The physical carrier of data transmission, the smallest unit that produces and consumes data, and each message must belong to a topic. Each Message in RocketMQ has a unique Message ID and can carry a Key with a business identity. The system supports Message query by Message ID and Key. The body of the message store is the Commitlog, which I’ll cover later, but I won’t go into too much detail here.

Topics and queues

A topic represents a collection of messages of a class. A topic can contain multiple queues. Queues are not the same thing as partitions in Kafka, but logical partitions. The difference between the two is:

  • Partitions in Kafka actually store messages, and different partitions can reside on different brokers, which can be distributed and scalable
  • Queue in RocketMQ is a logical partition concept. It does not actually store the message entity. Instead, it stores the start physical offset of queue messages in the Commitlog, the message size, and the HashCode value of the message Tag

The two have something in common:

  • The messages in each queue are ordered, and only one consumer can consume messages from a partition in the same consumer group, while a consumer can consume messages from multiple partitions

The label

Flags set for messages to distinguish different types of messages under the same topic. Messages from the same business unit can be tagged differently under the same topic for different business purposes. For example, tag represents an order message, goods represents an item message, etc

The order message

Sequential message here often refers to the ordering of message consumption, that is, the sender will be consumed in the same order according to the order in which the message is sent.

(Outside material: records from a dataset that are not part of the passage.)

(* ===== verification/Serve.v ===== *)
(** * From the pipe to the client's screen (go/sqlflowserver/sqlflowserver.go,
    go/cmd/sqlflow/rpc_stream_renderer.go, go/step/step.go)

    The server turns every message of a running program into a response of a stream; the client
    renders the responses, with a table writer for rows, and follows the workflow if the
    response is a job. *)

From S2P Require Import Prelude GoStrings GoState Base64 SqlParser Response NormalStmt TableWriter Argo Pipe.

Local Open Scope Z_scope.

(** ** The server *)

Class ServerWorld (D : Type) `{Protobuf} := {
  Send : option Response → st D unit;              (* stream.Send, also of nil *)
  UnmarshalText : string → option Response         (* proto.UnmarshalText *)
}.

Section server.
Context `{External} `{UnicodeTables} `{ServerWorld D}.

(** The body of the loop in [Run].  An [EndOfExecution] is only sent when the program has
    several statements; behind it the variable for the response, which is nil, is sent too. *)
Definition respond (Stmts DbConnStr : string) (m : message) : st D unit :=
  match m with
  | MError e => fail e
  | MHead names => res ← lift (EncodeHead {[ "columnNames"%string := Columns names ]}); Send (Some res)
  | MRow row => res ← lift (EncodeRow row); Send (Some res)
  | MFigures Image _ => res ← lift (EncodeMessage Image); Send (Some res)
  | MText s =>
    match UnmarshalText s with
    | Some res => Send (Some res)
    | None => res ← lift (EncodeMessage s); Send (Some res)
    end
  | MJob id ns => Send (Some (Response_Job id ns))
  | MEndOfExecution startTime endTime sql =>
    '(dialect, _) ← lift (ParseURL DbConnStr);
    sqls ← lift (Parse dialect Stmts);
    if decide (1 < length sqls)%nat then Send (Some (Response_Eoe sql (wrap64 (endTime - startTime)))) ≫= λ _, Send None
    else mret tt
  end.
Definition Server_Run (Stmts DbConnStr : string) (l : list message) : st D unit :=
  eachS (respond Stmts DbConnStr) l.
End server.

(** ** Table writers as one interface (tablewriter.TableWriter) *)

Class Table (T D : Type) := {
  table_SetHeader : header → st (T * D) unit;
  table_AppendRow : list goval → st (T * D) unit;
  table_Flush : st (T * D) unit;
  table_FlushWithError : string → st (T * D) unit
}.
#[export] Instance ascii_table `{Output D} : Table ASCIIWriter D := {|
  table_SetHeader := ascii_SetHeader; table_AppendRow := ascii_AppendRow;
  table_Flush := ascii_Flush; table_FlushWithError := ascii_FlushWithError
|}.
#[export] Instance protobuf_table `{Output D} : Table ProtobufWriter D := {|
  table_SetHeader := SetHeader; table_AppendRow := AppendRow;
  table_Flush := Flush; table_FlushWithError := FlushWithError
|}.

(** ** Rendering (step.go) *)

(** The log, the error stream and the terminal; [imageCat] decodes and draws an image. *)
Class Terminal (D : Type) := {
  Println : string → st D unit;
  PrintlnErr : string → st D unit;
  imageCat : string → st D unit
}.

Inductive object :=
  | OHead (h : header) | ORow (row : list goval) | OError (e : string) | OEnd
  | OFigures (Image Text : string) | OText (s : string) | ONil | OOther.

(** The submatch of the expression in a text: what stands between [base64,] and the last quote of its
    line, in the first line that has both. *)
Definition base64_in_line (line : string) : option string :=
  n ← Index line "base64,";
  let rest := str_drop (n + 7) line in
  m ← LastIndexByte rest "'";
  Some (str_take m rest).
Definition getBase64EncodedImage (s : string) : string * option error :=
  match omap base64_in_line (Split s (char1 (of_byte 10))) with
  | m :: _ => DecodeString m
  | [] => (""%string, Some (Errorf "no images in the HTML" []))
  end.

Section render.
Context `{Protobuf} `{Table T D} `{Terminal D}.
Notation W := (T * D)%type.

Definition at_screen {X} (m : st D X) : st W X := λ '(t, d), let '(r, d) := m d in (r, (t, d)).

(** [log.Fatalf] ends the process. *)
Definition Fatalf {X} (s : string) : st W X := at_screen (Println s) ≫= λ _, lift Panic.

Definition printAsDataURL (s : string) : st D unit :=
  Println ("data:text/html, " +:+ s) ≫= λ _, Println "" ≫= λ _,
  Println "To view the content, paste the above data url to a web browser.".

(** The line that [log.Println] prints for a value of type [Figures]. *)
Definition figures_line (Image Text : string) : string := "{" +:+ Image +:+ " " +:+ Text +:+ "}".

Definition render_figures (Image Text : string) (isTerminal it2Check : bool) : st D unit :=
  if isHTMLCode Image then
    if negb isTerminal then printAsDataURL Image else
    match getBase64EncodedImage Image with
    | (_, Some _) => printAsDataURL Image
    | (image, None) =>
      if negb it2Check then
        printAsDataURL Image ≫= λ _,
        Println "Or use iTerm2 as your terminal to view images." ≫= λ _, Println Text
      else
        e ← attempt (imageCat image);
        match e with
        | inl _ => mret tt
        | inr e => PrintlnErr ("ERROR: " +:+ err_format e) ≫= λ _, printAsDataURL Image ≫= λ _, Println Text
        end
    end
  else Println (figures_line Image Text).

Definition Render (rsp : object) (isTerminal it2Check : bool) : st W unit :=
  match rsp with
  | OHead h => table_SetHeader h
  | ORow row => table_AppendRow row
  | OError s =>
    if isTerminal then at_screen (Println ("ERROR: " +:+ s))
    else attempt (table_FlushWithError s) ≫= λ _, Fatalf ("workflow step failed: " +:+ s)
  | OEnd => mret tt
  | OFigures i t => at_screen (render_figures i t isTerminal it2Check)
  | OText s => at_screen (Println s)
  | ONil => mret tt
  | OOther =>
    if isTerminal then at_screen (Println "unrecognized response type: %v")
    else Fatalf "unrecognized response type: %v"
  end.

(** ** The client *)

Definition object_of (r : Response) : object :=
  match r with
  | Response_Head names => OHead {[ "columnNames"%string := Columns names ]}
  | Response_Row data => ORow (map (λ a, (DecodePODType a).1) data)
  | Response_Message m => if isHTMLCode m then OFigures m "" else OText m
  | Response_Eoe _ _ | Response_Job _ _ => ONil
  end.
Definition render (isTerminal it2Check : bool) (r : Response) : st W unit :=
  Render (object_of r) isTerminal it2Check.

(** What [render] returns is not looked at. *)
Definition renders_all (isTerminal it2Check : bool) : list Response → st W unit :=
  eachS (λ r, attempt (render isTerminal it2Check r) ≫= λ _, mret tt).

(** The loop that fetches: [ks] is Kubernetes during each call. *)
Definition renderPRCFetchResp `{UnicodeTables} (isTerminal it2Check : bool) (UnmarshalText : string → option Response)
    (ks : list K8s) (req : FetchRequest) : st W (option error) :=
  let '(calls, e) := follow UnmarshalText ks req in
  renders_all isTerminal it2Check (concat (map (λ c, Responses c.2) calls)) ≫= λ _, mret e.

The actual situation is that a topic can set up multiple queues, different messages may be sent to different queues, each queue may be consumed by different consumers at different speeds, and the message sent later may be executed first. Take the order module for example:As shown in the figure, the order creation and payment messages are sent to Queue1 and Queue2, respectively, but perhaps consumer 1 is consuming slowly and consumer 2 is consuming quickly, causing the payment message to consume first and causing business problems. So what to do?

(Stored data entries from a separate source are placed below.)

Lemma esc_char_plain c : c ≠ chr_bs → c ≠ chr_dq → c ≠ chr_bt → c ≠ "$"%char → esc_char c = char1 c.
Proof. intros. unfold esc_char. rewrite !decide_False; [done|by intros [?|?]|done..]. Qed.

Lemma esc_head c t : c ≠ chr_sq → HasPrefix (esc_char c +:+ t) (char1 chr_sq) = false.
Proof. intros Hc. unfold esc_char, char1. repeat case_match; cbn [String.append HasPrefix]; by rewrite decide_False. Qed.

Lemma py_not_closed s r : quotable (String chr_sq s) = true → HasPrefix (String chr_sq (esc s +:+ triple +:+ r)) triple = false.
Proof.
  cbn [quotable]. rewrite decide_False, decide_True by done. intros [[Ht Hne]%andb_true_iff Hq]%andb_true_iff.
  apply negb_true_iff in Ht. apply negb_true_iff, bool_decide_eq_false in Hne.
  apply map_chars_open; [done|exact esc_head|done|done|]. by intros ->.
Qed.

Lemma py_backslash d t : py_string (String chr_bs (String d t)) =
  (e ← py_escape d; '(v, rest) ← py_string t; Some (e +:+ v, rest)%string).
Proof. cbn [py_string]. rewrite HasPrefix_triple_head by done. by rewrite decide_True. Qed.
Lemma py_plain c t v r : c ≠ chr_bs → HasPrefix (String c t) triple = false → py_string t = Some (v, r) →
  py_string (String c t) = Some (String c v, r).
Proof. intros Hc Hp Ht. cbn [py_string]. rewrite Hp, decide_False by done. by rewrite Ht. Qed.
Lemma bash_backslash d t v r : bash_word t = Some (v, r) → bash_word (String chr_bs (String d t)) =
  Some (if decide (d = chr_nl) then v
        else if decide (d = "$"%char ∨ d = chr_bt ∨ d = chr_dq ∨ d = chr_bs) then String d v
        else String chr_bs (String d v), r).
Proof. intros Ht. cbn [bash_word]. rewrite decide_False, decide_True by done. by rewrite Ht. Qed.
Lemma bash_plain c t v r : c ≠ chr_bs → c ≠ chr_dq → c ≠ chr_bt → c ≠ "$"%char → bash_word t = Some (v, r) →
  bash_word (String c t) = Some (String c v, r).
Proof. intros ???? Ht. cbn [bash_word]. rewrite !decide_False by (done || by intros [?|?]). by rewrite Ht. Qed.

Lemma py_escape_other d : after_backslash d = true → d ≠ chr_dq → d ≠ chr_sq → py_escape d = Some (String chr_bs (char1 d)).
Proof.
  unfold after_backslash. intros Hd%negb_true_iff%bool_decide_eq_false Hq Hs. unfold py_escape.
  repeat (rewrite not_elem_of_cons in Hd). destruct_and! Hd.
  rewrite !decide_False; [done|..]; try done; [|by intros [?|[?|?]]]. intros Hin. by set_solver.
Qed.

(** What Python and then bash make of an escaped text. *)
Definition reads_back (t s : string) : Prop :=
  ∀ r1, ∃ v, py_string (t +:+ triple +:+ r1) = Some (v, r1) ∧ ∀ r2, bash_word (v +:+ String chr_dq r2) = Some (s, r2).

Lemma reads_plain c t s : c ≠ chr_bs → c ≠ chr_dq → c ≠ chr_bt → c ≠ "$"%char →
  (∀ r, HasPrefix (String c (t +:+ triple +:+ r)) triple = false) → reads_back t s → reads_back (String c t) (String c s).
Proof.
  intros H1 H2 H3 H4 Hp Hr r1. destruct (Hr r1) as (v & Hv & Hb). exists (String c v). split.
  - by apply py_plain.
  - intros r2. cbn [String.append]. by apply bash_plain.
Qed.

Lemma reads_special c t s : c ∈ [chr_dq; chr_bt; "$"%char] → reads_back t s → reads_back (esc_char c +:+ t) (String c s).
Proof.
  intros Hc Hr r1. destruct (Hr r1) as (v & Hv & Hb). exists (String chr_bs (String c v)). split.
  - rewrite <- str_app_assoc. set_unfold in Hc. destruct Hc as [->|[->|[->|[]]]].
    + change (esc_char chr_dq) with (String chr_bs (String chr_bs (String chr_bs (char1 chr_dq)))). cbn [String.append char1].
      by rewrite !py_backslash, Hv.
    + change (esc_char chr_bt) with (String chr_bs (char1 chr_bt)). cbn [String.append char1]. by rewrite !py_backslash, Hv.
    + change (esc_char "$"%char) with (String chr_bs (char1 "$")). cbn [String.append char1]. by rewrite !py_backslash, Hv.
  - intros r2. cbn [String.append]. rewrite (bash_backslash _ _ _ _ (Hb r2)). rewrite decide_False, decide_True; [done| |].
    + set_solver.
    + set_unfold in Hc. by destruct Hc as [->|[->|[->|[]]]].
Qed.

Lemma reads_backslash d t s : after_backslash d = true → reads_back t s →
  reads_back (esc_char chr_bs +:+ esc_char d +:+ t) (String chr_bs (String d s)).
Proof.
  intros Hd Hr r1. destruct (Hr r1) as (v & Hv & Hb).
  change (esc_char chr_bs) with (String chr_bs (String chr_bs (char1 chr_bs))). rewrite <- !str_app_assoc. cbn [String.append char1].
  assert (d ≠ chr_nl ∧ d ≠ chr_bs ∧ d ≠ chr_bt ∧ d ≠ "$"%char) as (Hd1 & Hd2 & Hd3 & Hd4).
  { unfold after_backslash in Hd. apply negb_true_iff, bool_decide_eq_false in Hd. set_solver. }
  rewrite py_backslash. destruct (decide (d = chr_dq)) as [->|Hq]; [|destruct (decide (d = chr_sq)) as [->|Hs]].
  - change (esc_char chr_dq) with (String chr_bs (String chr_bs (String chr_bs (char1 chr_dq)))). cbn [String.append char1].
    exists (String chr_bs (String chr_bs (String chr_bs (String chr_dq v)))). split.
    { assert (py_string (String chr_dq (t +:+ triple +:+ r1)) = Some (String chr_dq v, r1)) as Hdq
        by (by apply py_plain; [|apply HasPrefix_triple_head|]).
      by rewrite !py_backslash, Hdq. }
    intros r2. cbn [String.append]. by rewrite (bash_backslash _ _ _ _ (bash_backslash _ _ _ _ (Hb r2))).
  - rewrite esc_char_plain by done. cbn [String.append char1].
    exists (String chr_bs (String chr_sq v)). split; [by rewrite !py_backslash, Hv|].
    intros r2. cbn [String.append]. by rewrite (bash_backslash _ _ _ _ (Hb r2)).
  - rewrite esc_char_plain by done. cbn [String.append char1].
    exists (String chr_bs (String chr_bs (String d v))). split; [by rewrite !py_backslash, (py_escape_other d), Hv|].
    intros r2. cbn [String.append]. by rewrite (bash_backslash _ _ _ _ (bash_plain _ _ _ _ Hd2 Hq Hd3 Hd4 (Hb r2))).
Qed.

Lemma quotable_reads n s : str_len s ≤ n → quotable s = true → reads_back (esc s) s.
Proof.
  revert s. induction n as [|n IH]; intros s Hn Hq.
  { destruct s; [|cbn in Hn; lia]. intros r1. exists ""%string. split; [by destruct r1|]. intros r2. cbn [String.append bash_word]. by rewrite decide_True. }
  destruct s as [|c s]; [apply (IH ""%string); [cbn; lia|done]|]. cbn [quotable] in Hq. cbn in Hn.
  destruct (decide (c = chr_bs)) as [->|Hc1].
  { destruct s as [|d s]; [done|]. apply andb_true_iff in Hq as [Hd Hq]. cbn [map_chars].
    apply reads_backslash; [done|]. apply IH; [cbn in Hn; lia|done]. }
  destruct (decide (c = chr_sq)) as [->|Hc2].
  { change (esc (String chr_sq s)) with (String chr_sq (esc s)). pose proof Hq as Hq'.
    apply andb_true_iff in Hq as [_ Hq]. apply reads_plain; [done..| |by apply IH; [lia|]].
    intros r. apply py_not_closed. cbn [quotable]. by rewrite decide_False, decide_True. }
  apply andb_true_iff in Hq as [_ Hq].
  destruct (decide (c ∈ [chr_dq; chr_bt; "$"%char])) as [Hin|Hin].
  { cbn [map_chars]. apply reads_special; [done|]. apply IH; [lia|done]. }
  assert (c ≠ chr_dq ∧ c ≠ chr_bt ∧ c ≠ "$"%char) as (Hc3 & Hc4 & Hc5) by set_solver.
  cbn [map_chars]. rewrite esc_char_plain by done. cbn [String.append char1]. apply reads_plain; [done..| |apply IH; [lia|done]].
  intros r. by apply HasPrefix_triple_head.
Qed.

(** C10: a step of the workflow gets the statement it is for.  The escaped text that the template
    puts between triple quotation marks is a string of Python; its value, between double
    quotation marks, is a word of bash, and that word is the statement, for every statement in
    which a backslash stands in front of an ordinary character or a quotation mark, no three
    single quotation marks follow each other and none is last, and there is no carriage return;
    it may have quotation marks, dollar signs, backquotes and line ends. *)
Theorem step_gets_statement (sql rest1 rest2 : string) : quotable sql = true →
  ∃ v, py_string (escapeStepSQL sql +:+ triple +:+ rest1) = Some (v, rest1) ∧
       bash_word (v +:+ String chr_dq rest2) = Some (sql, rest2).
Proof.
  intros Hq. rewrite escapeStepSQL_esc. destruct (quotable_reads (str_len sql) sql ltac:(done) Hq rest1) as (v & Hv & Hb).
  exists v. split; [exact Hv|apply Hb].
Qed.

As I said earlier about topics and queues, messages received in each queue are ordered. Then we can control the message sending of the same order to the same queue. Concrete implementation, for example, can hash the order ID, and then modulo the number of queues. Is that enough?

The answer is no. This is just to ensure that the same message is sent to the same queue to avoid ordering problems caused by different queue consumption speeds. However, we know that in order to speed up the consumption progress, a consumer may open multiple work threads, and if multiple work threads concurrently consume messages in a queue, order problems may occur again.

What to do? RocketMQ actually creates an object lock for each message queue to ensure sequential consumption, so that as long as the message queue is being processed in the thread pool, it will wait for the next consumption to complete, ensuring that messages in the same queue are being consumed sequentially within the current Consumer.

idempotence

RocketMQ cannot avoid message duplication (Exactly-Once), so it is important to de-process at the business level if the business is sensitive to consumption duplication. You can use a relational database for de-weighting. You first need to determine the unique key of the message, either msgId or a unique identifying field in the message content, such as an order Id. Determine if the unique key exists in the relational database before consuming. If not, insert and consume, otherwise skip. (The actual process should consider the atomicity problem, determine whether there is an attempt to insert, if the primary key conflict is reported, the insert fails, directly skip)

Msgids must be globally unique identifiers, but in practice, there may be situations where the same message has two different MSGIds (active retransmissions by consumers, duplicates due to client retransmissions, and so on), which require repeated consumption of business fields.